— WORK ORDER —
There is material below. Print exactly the lines starting at the line with "ltac:(repeat constructor)))." and ending at the line with "destruct f as", ends included, and no others.
↓
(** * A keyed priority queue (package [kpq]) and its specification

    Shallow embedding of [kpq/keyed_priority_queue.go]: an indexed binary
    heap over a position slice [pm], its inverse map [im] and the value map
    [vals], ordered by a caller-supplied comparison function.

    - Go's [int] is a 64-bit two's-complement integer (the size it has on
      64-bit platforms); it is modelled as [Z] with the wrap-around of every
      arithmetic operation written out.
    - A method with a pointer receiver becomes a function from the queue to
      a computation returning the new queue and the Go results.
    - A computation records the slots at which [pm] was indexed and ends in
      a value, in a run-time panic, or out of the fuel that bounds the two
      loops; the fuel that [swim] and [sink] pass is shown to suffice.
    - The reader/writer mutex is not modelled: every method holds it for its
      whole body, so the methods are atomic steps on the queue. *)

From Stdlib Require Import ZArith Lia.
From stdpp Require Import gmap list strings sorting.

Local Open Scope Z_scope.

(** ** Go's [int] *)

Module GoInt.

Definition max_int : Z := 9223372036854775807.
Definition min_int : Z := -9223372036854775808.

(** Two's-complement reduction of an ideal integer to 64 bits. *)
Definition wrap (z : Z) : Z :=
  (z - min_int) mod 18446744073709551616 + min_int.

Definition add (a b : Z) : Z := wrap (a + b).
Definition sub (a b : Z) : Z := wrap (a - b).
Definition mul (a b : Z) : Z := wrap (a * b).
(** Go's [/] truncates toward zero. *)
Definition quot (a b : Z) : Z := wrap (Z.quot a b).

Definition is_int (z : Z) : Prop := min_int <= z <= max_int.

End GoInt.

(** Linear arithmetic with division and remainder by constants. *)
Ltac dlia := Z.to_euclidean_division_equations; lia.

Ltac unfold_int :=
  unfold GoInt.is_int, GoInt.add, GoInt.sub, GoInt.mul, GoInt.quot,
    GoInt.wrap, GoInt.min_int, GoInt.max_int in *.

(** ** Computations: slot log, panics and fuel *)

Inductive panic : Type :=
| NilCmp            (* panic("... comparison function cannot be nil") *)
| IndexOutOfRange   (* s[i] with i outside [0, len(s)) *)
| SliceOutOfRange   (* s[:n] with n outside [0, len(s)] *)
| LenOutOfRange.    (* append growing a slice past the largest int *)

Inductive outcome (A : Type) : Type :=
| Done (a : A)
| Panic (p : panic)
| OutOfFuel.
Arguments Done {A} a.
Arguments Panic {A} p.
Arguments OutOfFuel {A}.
↑
↓
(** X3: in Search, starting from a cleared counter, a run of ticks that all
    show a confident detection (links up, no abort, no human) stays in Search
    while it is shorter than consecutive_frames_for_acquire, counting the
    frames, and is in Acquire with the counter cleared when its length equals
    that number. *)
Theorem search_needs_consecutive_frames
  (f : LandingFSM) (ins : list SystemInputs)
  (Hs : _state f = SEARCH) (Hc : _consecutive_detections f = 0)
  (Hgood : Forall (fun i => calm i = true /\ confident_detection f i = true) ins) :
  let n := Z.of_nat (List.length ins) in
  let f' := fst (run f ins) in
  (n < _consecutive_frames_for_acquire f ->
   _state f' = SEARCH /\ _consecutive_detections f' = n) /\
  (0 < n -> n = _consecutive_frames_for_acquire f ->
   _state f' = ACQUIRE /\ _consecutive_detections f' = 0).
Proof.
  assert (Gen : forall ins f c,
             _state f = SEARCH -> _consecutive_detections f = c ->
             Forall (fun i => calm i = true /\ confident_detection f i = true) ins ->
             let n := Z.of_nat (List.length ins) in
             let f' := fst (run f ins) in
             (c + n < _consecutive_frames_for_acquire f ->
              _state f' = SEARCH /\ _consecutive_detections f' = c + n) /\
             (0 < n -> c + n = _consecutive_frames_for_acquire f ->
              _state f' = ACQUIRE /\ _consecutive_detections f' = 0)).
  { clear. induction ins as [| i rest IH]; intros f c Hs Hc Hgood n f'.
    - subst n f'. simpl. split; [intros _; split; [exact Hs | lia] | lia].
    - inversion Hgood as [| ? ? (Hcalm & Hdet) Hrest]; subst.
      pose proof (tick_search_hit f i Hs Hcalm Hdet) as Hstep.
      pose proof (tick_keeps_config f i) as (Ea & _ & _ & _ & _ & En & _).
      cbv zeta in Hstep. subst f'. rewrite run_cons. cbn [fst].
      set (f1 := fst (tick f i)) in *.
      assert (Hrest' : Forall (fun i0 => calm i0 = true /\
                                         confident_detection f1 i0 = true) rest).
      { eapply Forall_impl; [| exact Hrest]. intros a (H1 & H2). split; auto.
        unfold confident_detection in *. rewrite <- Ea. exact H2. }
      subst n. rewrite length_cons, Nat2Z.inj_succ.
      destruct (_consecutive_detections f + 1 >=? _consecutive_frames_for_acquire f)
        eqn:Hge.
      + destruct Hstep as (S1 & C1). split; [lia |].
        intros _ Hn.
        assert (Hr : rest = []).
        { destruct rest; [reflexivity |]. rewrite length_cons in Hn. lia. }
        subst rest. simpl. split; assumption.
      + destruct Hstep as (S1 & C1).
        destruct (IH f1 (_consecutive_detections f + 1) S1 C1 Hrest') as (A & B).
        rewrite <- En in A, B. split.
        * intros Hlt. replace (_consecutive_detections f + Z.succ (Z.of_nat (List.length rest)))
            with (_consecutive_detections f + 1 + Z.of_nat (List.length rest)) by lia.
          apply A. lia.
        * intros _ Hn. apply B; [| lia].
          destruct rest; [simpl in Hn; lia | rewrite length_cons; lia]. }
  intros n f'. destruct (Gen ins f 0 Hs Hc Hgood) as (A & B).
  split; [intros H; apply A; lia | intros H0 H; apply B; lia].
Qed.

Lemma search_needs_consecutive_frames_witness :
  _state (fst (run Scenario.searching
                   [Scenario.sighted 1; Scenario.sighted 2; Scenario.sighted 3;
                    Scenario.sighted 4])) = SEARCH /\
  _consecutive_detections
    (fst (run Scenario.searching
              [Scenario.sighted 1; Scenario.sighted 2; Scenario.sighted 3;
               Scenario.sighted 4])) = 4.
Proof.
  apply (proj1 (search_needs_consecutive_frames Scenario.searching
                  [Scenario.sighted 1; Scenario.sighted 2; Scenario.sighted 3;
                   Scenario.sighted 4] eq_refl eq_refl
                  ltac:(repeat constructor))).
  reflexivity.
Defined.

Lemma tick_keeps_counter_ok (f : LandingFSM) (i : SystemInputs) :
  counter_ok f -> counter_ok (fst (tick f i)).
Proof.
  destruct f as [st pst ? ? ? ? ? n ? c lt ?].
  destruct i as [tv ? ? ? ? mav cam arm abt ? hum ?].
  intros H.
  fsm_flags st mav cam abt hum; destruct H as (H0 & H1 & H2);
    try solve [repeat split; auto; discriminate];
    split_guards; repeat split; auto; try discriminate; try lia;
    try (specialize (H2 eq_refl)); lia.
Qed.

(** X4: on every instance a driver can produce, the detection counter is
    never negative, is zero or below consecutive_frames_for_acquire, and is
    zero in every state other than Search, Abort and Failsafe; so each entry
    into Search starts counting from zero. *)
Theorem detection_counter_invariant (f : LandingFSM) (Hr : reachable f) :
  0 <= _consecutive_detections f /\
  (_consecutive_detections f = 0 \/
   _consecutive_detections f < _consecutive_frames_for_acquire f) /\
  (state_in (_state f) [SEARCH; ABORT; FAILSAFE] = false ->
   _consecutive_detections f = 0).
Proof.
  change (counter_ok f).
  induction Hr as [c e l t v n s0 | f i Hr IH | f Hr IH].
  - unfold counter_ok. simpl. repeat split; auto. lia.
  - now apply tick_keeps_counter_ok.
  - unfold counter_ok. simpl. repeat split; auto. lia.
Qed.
↑
— ANSWER TO THIS PROBLEM —
                  ltac:(repeat constructor))).
  reflexivity.
Defined.

Lemma tick_keeps_counter_ok (f : LandingFSM) (i : SystemInputs) :
  counter_ok f -> counter_ok (fst (tick f i)).
Proof.
  destruct f as [st pst ? ? ? ? ? n ? c lt ?].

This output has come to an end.